◆ WHAT YOU HAVE TO DO:
For the data below, restate word for word only the lines from the line containing "input; with both" through the line containing "Theorem filter_by_date_rows (to_datetime", both ends included.

══ AVAILABLE DATA

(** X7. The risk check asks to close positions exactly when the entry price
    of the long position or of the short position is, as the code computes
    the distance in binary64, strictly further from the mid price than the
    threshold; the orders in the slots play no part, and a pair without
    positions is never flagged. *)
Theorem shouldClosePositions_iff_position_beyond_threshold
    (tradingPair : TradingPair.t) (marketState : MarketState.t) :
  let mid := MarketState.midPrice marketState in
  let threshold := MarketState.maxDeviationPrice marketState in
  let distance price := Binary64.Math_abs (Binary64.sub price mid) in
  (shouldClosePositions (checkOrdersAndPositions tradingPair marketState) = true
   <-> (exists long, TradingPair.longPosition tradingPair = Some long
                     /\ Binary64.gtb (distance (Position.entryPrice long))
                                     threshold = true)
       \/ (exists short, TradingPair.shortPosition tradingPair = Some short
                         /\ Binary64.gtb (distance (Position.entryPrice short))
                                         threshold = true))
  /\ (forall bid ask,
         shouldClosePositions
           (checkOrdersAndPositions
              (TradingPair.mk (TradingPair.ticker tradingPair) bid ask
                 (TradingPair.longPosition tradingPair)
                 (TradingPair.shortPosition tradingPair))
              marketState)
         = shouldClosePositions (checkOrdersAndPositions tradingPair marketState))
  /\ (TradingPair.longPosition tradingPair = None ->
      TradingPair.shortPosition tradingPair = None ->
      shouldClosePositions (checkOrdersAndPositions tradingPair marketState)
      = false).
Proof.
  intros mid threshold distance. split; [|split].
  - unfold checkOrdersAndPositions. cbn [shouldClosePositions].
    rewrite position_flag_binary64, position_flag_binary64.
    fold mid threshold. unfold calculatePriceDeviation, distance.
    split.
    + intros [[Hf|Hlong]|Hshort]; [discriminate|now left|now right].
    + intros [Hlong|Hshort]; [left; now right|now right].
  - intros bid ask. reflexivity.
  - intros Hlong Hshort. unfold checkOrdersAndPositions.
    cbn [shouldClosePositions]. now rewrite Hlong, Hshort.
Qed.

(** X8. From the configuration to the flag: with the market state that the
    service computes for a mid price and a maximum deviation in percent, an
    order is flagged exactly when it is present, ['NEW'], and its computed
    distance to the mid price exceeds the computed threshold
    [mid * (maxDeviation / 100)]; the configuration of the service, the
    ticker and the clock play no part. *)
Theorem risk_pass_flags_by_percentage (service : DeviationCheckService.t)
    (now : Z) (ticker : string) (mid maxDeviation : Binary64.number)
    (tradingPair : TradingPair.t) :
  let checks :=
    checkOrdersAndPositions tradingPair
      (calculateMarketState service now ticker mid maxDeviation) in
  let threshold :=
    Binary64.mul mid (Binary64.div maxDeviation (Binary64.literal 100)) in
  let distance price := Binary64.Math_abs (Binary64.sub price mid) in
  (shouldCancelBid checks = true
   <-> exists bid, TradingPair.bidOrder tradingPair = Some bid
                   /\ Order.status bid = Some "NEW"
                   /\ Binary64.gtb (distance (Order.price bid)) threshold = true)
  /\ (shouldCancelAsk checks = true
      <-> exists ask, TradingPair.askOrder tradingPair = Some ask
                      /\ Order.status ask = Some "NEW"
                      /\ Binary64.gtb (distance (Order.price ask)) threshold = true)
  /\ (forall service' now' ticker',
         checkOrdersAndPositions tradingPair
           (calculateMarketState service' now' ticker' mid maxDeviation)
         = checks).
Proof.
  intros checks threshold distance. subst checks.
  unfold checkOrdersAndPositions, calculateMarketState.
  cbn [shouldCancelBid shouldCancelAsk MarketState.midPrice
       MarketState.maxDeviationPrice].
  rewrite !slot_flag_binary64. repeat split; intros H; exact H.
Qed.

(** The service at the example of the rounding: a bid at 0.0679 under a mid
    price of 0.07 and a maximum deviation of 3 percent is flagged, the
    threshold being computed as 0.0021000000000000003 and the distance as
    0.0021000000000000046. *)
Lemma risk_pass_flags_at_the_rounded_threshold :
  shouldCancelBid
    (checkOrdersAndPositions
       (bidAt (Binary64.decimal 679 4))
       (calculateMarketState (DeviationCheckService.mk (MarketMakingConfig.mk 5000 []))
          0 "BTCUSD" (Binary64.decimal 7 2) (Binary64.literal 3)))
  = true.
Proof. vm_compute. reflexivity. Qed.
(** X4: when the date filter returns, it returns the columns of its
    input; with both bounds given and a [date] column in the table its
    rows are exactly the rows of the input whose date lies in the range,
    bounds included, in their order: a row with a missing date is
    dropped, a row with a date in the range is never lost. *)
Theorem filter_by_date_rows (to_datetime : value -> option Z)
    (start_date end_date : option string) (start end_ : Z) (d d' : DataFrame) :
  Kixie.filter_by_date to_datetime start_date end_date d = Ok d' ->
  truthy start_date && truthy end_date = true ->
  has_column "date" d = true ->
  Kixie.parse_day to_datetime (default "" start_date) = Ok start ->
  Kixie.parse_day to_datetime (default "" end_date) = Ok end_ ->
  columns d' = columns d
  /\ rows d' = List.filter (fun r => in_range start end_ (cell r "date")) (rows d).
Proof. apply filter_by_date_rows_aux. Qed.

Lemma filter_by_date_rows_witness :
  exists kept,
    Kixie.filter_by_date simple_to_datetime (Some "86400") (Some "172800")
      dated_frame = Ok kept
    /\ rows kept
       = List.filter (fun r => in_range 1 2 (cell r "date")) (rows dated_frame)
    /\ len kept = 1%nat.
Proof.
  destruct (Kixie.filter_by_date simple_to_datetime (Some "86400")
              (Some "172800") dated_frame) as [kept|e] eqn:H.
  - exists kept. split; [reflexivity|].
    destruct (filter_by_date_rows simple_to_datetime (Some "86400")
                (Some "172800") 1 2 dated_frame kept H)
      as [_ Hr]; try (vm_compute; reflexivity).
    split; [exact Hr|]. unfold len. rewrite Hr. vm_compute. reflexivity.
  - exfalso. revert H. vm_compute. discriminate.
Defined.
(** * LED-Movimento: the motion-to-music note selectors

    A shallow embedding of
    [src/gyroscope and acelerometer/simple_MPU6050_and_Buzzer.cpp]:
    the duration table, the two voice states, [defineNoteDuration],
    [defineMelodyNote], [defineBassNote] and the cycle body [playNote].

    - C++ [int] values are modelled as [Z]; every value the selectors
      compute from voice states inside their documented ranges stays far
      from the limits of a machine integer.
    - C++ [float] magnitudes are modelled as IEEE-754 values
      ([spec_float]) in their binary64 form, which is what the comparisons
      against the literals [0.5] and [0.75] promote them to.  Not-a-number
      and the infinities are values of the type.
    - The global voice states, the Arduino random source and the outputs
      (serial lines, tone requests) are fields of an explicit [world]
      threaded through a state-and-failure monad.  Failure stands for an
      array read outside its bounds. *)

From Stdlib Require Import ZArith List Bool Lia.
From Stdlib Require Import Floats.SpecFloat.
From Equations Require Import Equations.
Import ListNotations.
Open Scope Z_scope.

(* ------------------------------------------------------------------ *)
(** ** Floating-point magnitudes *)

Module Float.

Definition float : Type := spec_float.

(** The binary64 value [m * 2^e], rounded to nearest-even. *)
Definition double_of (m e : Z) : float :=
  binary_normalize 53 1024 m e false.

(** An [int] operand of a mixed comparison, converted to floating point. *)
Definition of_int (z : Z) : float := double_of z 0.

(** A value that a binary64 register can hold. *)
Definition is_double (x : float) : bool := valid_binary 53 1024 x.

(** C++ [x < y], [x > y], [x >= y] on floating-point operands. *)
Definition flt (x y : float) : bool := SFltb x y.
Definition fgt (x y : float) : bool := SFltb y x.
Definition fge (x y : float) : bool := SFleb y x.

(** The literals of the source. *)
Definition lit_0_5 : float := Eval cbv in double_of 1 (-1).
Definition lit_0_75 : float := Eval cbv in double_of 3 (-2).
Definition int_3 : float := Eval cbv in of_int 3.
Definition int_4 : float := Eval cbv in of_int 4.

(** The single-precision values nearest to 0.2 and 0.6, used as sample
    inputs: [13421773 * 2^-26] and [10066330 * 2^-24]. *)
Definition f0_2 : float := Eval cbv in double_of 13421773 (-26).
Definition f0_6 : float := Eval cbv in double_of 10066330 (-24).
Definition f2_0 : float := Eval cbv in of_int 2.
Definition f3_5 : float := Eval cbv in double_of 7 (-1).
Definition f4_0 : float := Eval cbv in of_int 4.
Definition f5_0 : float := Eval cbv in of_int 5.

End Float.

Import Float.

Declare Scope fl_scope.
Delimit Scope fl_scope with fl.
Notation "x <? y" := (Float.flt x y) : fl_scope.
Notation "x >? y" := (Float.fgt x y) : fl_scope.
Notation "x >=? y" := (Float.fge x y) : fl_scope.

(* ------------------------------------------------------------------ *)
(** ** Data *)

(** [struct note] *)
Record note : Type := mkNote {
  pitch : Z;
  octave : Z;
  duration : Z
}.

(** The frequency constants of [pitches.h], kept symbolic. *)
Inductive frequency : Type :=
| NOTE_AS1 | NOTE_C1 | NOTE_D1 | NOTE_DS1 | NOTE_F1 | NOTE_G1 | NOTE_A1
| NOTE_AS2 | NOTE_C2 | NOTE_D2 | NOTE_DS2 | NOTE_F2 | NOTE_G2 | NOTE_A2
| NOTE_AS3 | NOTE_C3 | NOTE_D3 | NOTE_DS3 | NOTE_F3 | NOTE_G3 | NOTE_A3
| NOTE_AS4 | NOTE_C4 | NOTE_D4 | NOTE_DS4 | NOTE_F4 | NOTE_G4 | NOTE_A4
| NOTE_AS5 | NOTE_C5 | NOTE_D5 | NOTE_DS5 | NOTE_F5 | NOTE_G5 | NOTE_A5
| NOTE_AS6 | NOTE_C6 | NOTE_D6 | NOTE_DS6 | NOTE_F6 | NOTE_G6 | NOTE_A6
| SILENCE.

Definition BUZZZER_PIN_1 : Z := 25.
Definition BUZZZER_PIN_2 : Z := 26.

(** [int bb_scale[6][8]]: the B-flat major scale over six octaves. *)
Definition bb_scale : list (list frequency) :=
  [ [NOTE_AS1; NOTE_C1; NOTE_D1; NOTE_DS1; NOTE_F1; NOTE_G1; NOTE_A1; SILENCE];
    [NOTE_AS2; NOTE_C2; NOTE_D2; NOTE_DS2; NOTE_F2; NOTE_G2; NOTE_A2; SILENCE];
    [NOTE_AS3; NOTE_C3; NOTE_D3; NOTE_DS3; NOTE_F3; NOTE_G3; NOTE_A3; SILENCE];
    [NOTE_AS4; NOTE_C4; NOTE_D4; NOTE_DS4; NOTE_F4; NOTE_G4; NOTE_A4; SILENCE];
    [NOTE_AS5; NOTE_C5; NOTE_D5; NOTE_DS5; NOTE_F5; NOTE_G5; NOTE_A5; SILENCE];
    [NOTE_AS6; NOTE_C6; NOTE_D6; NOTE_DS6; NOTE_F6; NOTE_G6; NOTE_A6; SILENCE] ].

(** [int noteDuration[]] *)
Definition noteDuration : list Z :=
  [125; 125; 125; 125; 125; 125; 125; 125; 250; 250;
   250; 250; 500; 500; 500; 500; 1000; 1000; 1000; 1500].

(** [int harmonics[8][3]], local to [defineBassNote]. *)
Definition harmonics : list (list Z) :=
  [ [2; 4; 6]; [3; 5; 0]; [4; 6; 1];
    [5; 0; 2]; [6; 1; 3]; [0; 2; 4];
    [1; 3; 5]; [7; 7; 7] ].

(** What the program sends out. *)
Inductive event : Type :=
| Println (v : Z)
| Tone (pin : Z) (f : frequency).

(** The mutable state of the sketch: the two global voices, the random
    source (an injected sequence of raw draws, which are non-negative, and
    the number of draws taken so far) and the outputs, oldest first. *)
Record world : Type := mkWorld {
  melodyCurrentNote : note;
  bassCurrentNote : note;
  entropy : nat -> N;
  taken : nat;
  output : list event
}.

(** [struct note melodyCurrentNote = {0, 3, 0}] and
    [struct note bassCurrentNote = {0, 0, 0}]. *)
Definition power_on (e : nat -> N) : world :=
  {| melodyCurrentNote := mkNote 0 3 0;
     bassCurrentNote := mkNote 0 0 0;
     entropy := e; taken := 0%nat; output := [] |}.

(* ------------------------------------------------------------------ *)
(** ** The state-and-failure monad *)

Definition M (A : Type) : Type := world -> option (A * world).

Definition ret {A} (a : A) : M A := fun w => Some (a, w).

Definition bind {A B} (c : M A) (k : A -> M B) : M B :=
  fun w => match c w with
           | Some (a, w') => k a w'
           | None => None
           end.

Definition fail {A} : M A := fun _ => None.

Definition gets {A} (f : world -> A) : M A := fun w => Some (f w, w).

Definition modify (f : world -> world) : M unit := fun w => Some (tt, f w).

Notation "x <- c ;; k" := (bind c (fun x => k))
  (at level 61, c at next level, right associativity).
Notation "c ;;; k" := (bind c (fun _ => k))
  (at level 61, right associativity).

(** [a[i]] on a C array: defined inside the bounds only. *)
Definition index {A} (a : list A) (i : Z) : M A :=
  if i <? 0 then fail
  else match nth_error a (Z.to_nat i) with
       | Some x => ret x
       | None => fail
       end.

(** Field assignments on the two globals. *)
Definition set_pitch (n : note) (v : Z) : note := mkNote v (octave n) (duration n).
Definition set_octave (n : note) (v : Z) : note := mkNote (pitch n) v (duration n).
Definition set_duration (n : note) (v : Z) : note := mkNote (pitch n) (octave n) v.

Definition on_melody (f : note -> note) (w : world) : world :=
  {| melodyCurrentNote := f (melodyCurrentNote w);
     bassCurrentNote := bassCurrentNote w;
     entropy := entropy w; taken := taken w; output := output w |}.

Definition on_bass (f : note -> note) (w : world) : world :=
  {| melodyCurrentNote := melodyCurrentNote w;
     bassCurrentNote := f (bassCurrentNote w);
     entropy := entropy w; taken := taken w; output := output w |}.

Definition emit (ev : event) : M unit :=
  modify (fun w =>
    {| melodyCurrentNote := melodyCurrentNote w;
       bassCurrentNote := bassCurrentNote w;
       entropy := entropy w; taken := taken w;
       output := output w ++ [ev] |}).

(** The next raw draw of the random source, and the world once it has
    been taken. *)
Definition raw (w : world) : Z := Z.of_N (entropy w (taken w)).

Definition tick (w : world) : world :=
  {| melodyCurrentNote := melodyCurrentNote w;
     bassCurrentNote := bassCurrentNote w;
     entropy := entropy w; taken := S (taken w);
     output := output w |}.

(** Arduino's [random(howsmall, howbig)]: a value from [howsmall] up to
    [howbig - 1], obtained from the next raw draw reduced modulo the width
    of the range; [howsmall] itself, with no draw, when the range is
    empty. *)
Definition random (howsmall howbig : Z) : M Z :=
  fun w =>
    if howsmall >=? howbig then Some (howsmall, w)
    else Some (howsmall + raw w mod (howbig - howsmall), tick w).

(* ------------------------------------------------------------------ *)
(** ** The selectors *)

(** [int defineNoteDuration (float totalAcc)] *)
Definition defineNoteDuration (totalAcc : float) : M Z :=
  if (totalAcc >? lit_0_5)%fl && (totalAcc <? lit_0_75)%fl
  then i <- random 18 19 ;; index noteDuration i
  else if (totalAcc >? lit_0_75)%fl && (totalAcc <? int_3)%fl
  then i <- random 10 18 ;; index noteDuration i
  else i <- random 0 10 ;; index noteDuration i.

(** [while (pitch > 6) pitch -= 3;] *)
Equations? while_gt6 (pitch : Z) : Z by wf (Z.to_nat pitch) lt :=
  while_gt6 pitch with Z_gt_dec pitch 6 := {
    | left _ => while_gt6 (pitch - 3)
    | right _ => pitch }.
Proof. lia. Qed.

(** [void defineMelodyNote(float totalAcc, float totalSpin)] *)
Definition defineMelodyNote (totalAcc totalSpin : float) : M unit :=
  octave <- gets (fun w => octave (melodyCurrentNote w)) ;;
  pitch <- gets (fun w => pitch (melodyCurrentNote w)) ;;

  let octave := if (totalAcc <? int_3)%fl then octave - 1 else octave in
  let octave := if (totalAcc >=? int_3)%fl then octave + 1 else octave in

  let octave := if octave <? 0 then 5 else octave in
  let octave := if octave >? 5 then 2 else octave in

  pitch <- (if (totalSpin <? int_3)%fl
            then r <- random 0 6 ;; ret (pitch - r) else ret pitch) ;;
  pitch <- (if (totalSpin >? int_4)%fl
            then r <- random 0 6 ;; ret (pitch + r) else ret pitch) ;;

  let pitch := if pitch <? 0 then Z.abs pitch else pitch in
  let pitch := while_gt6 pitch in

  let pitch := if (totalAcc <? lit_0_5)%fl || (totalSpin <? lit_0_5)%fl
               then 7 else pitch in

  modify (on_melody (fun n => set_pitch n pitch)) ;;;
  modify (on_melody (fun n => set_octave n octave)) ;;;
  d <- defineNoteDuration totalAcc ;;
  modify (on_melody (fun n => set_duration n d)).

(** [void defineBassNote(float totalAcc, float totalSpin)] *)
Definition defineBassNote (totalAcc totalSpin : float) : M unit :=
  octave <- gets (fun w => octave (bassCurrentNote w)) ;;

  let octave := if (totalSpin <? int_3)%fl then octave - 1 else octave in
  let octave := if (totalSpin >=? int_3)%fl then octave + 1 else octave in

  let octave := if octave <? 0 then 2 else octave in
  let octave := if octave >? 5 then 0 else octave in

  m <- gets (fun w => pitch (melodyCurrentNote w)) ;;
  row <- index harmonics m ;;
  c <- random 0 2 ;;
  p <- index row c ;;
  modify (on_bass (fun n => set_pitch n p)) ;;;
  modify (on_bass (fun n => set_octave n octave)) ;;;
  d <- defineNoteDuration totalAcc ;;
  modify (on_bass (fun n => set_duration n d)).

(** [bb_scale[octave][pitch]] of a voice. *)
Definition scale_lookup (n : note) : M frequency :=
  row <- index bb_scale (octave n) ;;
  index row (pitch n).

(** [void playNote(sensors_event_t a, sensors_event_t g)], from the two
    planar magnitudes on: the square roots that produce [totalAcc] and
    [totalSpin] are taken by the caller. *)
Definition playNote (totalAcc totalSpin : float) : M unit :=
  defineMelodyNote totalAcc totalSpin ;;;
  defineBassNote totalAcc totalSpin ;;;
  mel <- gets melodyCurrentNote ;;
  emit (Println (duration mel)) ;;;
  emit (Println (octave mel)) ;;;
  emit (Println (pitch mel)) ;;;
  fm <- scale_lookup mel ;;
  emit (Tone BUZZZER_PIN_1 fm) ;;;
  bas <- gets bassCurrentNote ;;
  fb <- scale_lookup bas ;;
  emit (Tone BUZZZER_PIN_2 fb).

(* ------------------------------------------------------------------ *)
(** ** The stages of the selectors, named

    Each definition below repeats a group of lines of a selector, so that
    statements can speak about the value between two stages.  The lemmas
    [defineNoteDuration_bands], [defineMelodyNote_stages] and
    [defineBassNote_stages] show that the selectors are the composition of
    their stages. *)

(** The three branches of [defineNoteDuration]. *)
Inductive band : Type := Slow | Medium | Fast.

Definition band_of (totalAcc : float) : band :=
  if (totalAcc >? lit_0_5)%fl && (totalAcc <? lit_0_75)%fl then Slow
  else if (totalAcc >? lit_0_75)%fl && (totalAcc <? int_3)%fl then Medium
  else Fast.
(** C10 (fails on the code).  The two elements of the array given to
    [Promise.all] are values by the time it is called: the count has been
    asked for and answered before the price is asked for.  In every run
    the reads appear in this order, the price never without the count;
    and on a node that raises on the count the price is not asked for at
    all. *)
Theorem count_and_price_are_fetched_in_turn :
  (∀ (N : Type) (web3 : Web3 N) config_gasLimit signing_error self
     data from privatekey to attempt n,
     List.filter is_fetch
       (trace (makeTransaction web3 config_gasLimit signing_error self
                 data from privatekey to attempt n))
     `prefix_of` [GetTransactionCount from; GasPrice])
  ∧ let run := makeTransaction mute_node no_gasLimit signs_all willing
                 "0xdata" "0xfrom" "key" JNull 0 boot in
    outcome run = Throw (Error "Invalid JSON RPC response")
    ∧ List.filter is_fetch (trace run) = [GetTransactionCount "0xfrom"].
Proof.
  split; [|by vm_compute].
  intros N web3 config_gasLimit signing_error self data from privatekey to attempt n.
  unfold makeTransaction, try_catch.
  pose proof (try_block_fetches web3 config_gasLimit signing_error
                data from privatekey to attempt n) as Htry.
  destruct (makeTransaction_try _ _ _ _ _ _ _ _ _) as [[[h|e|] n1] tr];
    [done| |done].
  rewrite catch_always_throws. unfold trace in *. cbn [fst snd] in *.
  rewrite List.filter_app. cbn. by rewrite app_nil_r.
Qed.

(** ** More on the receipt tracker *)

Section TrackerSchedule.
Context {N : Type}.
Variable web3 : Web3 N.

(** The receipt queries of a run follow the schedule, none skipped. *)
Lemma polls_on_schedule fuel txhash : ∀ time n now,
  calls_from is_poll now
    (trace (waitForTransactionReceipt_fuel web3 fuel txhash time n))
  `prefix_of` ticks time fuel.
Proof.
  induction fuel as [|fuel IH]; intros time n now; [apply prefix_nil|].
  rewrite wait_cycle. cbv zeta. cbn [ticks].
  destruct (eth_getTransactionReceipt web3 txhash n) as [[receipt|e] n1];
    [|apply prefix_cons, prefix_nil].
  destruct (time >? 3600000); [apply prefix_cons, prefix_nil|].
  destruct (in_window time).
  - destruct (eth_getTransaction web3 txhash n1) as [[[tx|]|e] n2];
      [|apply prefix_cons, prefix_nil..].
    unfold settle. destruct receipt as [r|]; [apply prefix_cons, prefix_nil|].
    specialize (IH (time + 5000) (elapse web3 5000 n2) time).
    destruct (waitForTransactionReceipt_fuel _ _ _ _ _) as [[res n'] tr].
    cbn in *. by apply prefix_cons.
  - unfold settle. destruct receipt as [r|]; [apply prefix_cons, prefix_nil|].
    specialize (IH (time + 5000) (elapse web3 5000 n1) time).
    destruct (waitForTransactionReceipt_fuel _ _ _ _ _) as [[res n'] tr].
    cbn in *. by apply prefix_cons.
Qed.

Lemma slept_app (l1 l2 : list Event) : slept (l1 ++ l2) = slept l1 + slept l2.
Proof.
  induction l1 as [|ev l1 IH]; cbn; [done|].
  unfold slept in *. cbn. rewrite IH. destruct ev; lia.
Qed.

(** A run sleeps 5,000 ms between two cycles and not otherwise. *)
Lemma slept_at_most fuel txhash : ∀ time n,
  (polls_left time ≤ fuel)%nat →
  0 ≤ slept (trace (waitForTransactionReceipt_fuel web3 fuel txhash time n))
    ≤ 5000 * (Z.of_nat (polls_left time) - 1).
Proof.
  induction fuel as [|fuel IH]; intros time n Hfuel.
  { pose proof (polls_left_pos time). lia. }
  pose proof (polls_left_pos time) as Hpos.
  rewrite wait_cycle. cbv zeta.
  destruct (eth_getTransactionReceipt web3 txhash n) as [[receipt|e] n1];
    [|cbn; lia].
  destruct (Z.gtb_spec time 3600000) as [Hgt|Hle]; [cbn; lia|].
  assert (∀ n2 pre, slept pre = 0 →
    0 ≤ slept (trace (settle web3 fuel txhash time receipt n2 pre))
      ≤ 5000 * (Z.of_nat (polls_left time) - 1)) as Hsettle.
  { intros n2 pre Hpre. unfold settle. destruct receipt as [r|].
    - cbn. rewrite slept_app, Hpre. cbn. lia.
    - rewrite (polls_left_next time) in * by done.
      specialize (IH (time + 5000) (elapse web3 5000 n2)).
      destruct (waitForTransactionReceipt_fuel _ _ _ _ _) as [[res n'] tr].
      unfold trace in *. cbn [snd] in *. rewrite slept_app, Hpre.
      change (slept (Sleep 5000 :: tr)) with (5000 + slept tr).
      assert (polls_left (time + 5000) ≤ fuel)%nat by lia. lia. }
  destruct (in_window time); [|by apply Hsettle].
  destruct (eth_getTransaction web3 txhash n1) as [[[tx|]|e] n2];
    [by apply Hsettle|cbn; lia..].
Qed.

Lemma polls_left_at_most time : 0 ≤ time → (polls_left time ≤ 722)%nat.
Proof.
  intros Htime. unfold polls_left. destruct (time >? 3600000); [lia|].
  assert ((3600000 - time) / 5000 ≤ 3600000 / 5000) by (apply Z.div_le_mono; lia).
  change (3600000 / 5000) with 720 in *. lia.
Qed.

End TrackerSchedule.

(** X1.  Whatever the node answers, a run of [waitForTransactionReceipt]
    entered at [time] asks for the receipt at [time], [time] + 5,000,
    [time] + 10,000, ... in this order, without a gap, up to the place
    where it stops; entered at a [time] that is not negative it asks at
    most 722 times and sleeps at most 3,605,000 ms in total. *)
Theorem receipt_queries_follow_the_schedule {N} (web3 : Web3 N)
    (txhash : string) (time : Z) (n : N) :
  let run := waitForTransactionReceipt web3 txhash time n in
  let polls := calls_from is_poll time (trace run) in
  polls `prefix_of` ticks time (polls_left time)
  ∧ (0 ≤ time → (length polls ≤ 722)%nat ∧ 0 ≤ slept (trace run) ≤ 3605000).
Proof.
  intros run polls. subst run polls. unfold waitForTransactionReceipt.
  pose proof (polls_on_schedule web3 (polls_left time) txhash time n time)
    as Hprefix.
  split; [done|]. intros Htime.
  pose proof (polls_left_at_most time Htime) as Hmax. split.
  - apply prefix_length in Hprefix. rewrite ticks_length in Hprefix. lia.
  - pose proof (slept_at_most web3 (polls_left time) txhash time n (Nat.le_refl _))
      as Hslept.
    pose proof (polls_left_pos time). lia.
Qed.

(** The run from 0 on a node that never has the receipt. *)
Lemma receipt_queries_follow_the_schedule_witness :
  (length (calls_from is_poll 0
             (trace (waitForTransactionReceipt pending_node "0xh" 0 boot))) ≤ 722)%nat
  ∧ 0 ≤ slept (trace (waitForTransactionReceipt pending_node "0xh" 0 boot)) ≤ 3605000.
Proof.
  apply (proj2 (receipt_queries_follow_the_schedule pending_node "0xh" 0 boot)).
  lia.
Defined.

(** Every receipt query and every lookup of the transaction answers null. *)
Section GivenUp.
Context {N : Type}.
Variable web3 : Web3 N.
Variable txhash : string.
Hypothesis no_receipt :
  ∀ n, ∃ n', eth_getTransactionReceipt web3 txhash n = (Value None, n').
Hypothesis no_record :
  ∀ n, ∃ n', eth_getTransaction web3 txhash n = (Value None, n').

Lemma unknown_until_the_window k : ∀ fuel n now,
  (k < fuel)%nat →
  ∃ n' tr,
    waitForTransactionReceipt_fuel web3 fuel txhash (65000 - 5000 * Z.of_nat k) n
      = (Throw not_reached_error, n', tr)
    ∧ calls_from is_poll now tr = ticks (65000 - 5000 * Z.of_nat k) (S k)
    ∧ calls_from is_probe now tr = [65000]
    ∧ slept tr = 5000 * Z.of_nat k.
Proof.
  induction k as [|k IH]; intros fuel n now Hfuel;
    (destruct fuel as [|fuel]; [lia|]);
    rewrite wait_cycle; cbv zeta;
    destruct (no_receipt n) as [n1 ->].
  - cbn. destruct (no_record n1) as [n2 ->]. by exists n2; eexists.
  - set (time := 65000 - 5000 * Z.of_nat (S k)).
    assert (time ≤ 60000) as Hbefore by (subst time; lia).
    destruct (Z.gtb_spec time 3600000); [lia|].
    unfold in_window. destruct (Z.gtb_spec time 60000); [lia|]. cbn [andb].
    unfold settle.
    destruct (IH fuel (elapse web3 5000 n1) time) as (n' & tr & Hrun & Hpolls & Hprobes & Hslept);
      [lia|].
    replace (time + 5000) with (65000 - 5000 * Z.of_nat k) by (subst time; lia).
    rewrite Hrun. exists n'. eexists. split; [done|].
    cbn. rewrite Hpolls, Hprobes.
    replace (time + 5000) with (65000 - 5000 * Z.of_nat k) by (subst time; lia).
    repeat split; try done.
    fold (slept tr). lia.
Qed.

════

◆ EXPECTED ANSWER:
    input; with both bounds given and a [date] column in the table its
    rows are exactly the rows of the input whose date lies in the range,
    bounds included, in their order: a row with a missing date is
    dropped, a row with a date in the range is never lost. *)
Theorem filter_by_date_rows (to_datetime : value -> option Z)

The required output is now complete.